Map/Align Paired -End FASTQ Input, UN-Sorted BAM output

Enter the following input:

dragen -f \
-r /staging/human/reference/hg19/hg19.fa.k_21.f_16.m_149 \
-1 /staging/examples/reads/SRA056922_30x_shuffle16k_e10_50M_1.fastq.gz \
-2 /staging/examples/reads/SRA056922_30x_shuffle16k_e10_50M_2.fastq.gz \
--output-directory /staging/examples/ \
--output-file-prefix unsorted_SRA056922_30x_e10_50M \
--enable-sort false \
--RGID DRAGEN_RGID \
--RGSM DRAGEN_RGSM

Or, run /opt/edico/examples/paired_fastq_in_unsorted_bam_out.sh.

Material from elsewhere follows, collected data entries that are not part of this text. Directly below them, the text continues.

Lemma madt_entries_encoded m es : ∀ fuel a info,
  Forall madt_entry_ok es → (length es < fuel)%nat → 0 <= a →
  let end_ := a + Z.of_nat (length (concat (encode_madt_entry <$> es))) in
  end_ + 12 < 4294967296 → bytes_at m a (concat (encode_madt_entry <$> es)) →
  madt_entries fuel m end_ a info = Some (add_ioapics info (ioapics es)).
Proof.
  induction es as [|e es IH]; intros fuel a info Hok Hf Ha end_ Hmax Hb; (destruct fuel as [|fuel]; [cbn in Hf; lia|]); cbn [madt_entries].
  - subst end_. cbn in *. unfold sizeof_MadtEntryHeader. rewrite u32_small, (proj2 (Z.leb_gt _ _)) by lia. done.
  - apply Forall_cons in Hok as [He Hok]. subst end_. cbn [fmap list_fmap concat] in *. rewrite bytes_at_app in Hb. destruct Hb as [Hb1 Hb2].
    rewrite length_app, Nat2Z.inj_add, Z.add_assoc in *. cbn [length] in Hf.
    unfold sizeof_MadtEntryHeader, sizeof_MadtIoApicEntry.
    destruct e as [id res address gsi|type payload]; cbn [encode_madt_entry madt_entry_ok ioapics omap list_omap] in *.
    + rewrite bytes_at_app in Hb1. destruct Hb1 as [(Ht & Hl & _) Hb1]. rewrite bytes_at_app, length_le_bytes in Hb1.
      destruct Hb1 as [Hb1 Hb3]. apply bytes_at_load32 in Hb1, Hb3. change (Z.of_nat (length [1; 12; id; res])) with 4 in *.
      change (Z.of_nat 4) with 4 in Hb3. replace (a + 4 + 4) with (a + 8) in Hb3 by lia.
      change (Z.of_nat (length ([1; 12; id; res] ++ le_bytes 4 address ++ le_bytes 4 gsi))) with 12 in *.
      rewrite Ht, Hl, Hb1, Hb3, !u32_small by lia. cbn [Z.eqb Pos.eqb Z.ltb Z.compare Pos.compare Pos.compare_cont orb andb].
      rewrite (proj2 (Z.leb_le (a + 2) _)), (proj2 (Z.leb_le (a + 12) _)), (proj2 (Z.ltb_ge _ (a + 12))) by lia.
      cbn [ioapics omap list_omap]. rewrite (IH fuel (a + 12)) by (done || lia). done.
    + destruct Hb1 as (Ht & Hl & _). destruct He as [Hty Hpl]. cbn [length app] in *.
      rewrite Ht, Hl, !(u32_small (a + _)) by lia. rewrite (proj2 (Z.eqb_neq _ _) Hty). cbn [andb].
      rewrite (proj2 (Z.leb_le (a + 2) _)), (proj2 (Z.ltb_ge (2 + _) 2)), (proj2 (Z.ltb_ge _ _)) by lia. cbn [orb].
      rewrite Nat2Z.inj_succ, Nat2Z.inj_succ in *.
      replace (a + Z.succ (Z.succ (Z.of_nat (length payload)))) with (a + (2 + Z.of_nat (length payload))) in * by lia.
      apply (IH fuel); [done|lia|lia|lia|done].
Qed.

(** What [log_madt] makes of an encoded MADT. *)
Definition madt_info (info : AcpiInfo) (phys lapic : Z) (es : list madt_entry) : AcpiInfo :=
  add_ioapics (set_madt info phys lapic) (ioapics es).

Record madt_at (m : memory) (a : Z) (mid : list Z) (lapic flags : Z) (es : list madt_entry) : Prop := {
  ma_table : sdt_at m a (txt "APIC") mid (encode_madt lapic flags es);
  ma_lapic : 0 <= lapic < 4294967296;
  ma_entries : Forall madt_entry_ok es;
}.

Map/Align Interleaved Paired-Ended FASTQ Input, BAM Output

Enter the following input:

dragen –f \
-r /staging/human/reference/hg19/hg19.fa.k_21.f_16.m_149 \
-1 /staging/examples/reads/SRA056922_PE_30x_rand1_10K_interleaved.fastq \
--interleaved \
--output-directory /staging/examples/ \
--output-file-prefix SRA056922_PE_30x_rand1_10K_interleaved \
--RGID DRAGEN_RGID \
--RGSM DRAGEN_RGSM

Or, run /opt/edico/examples/interleaved_fastq_in_bam_out.sh.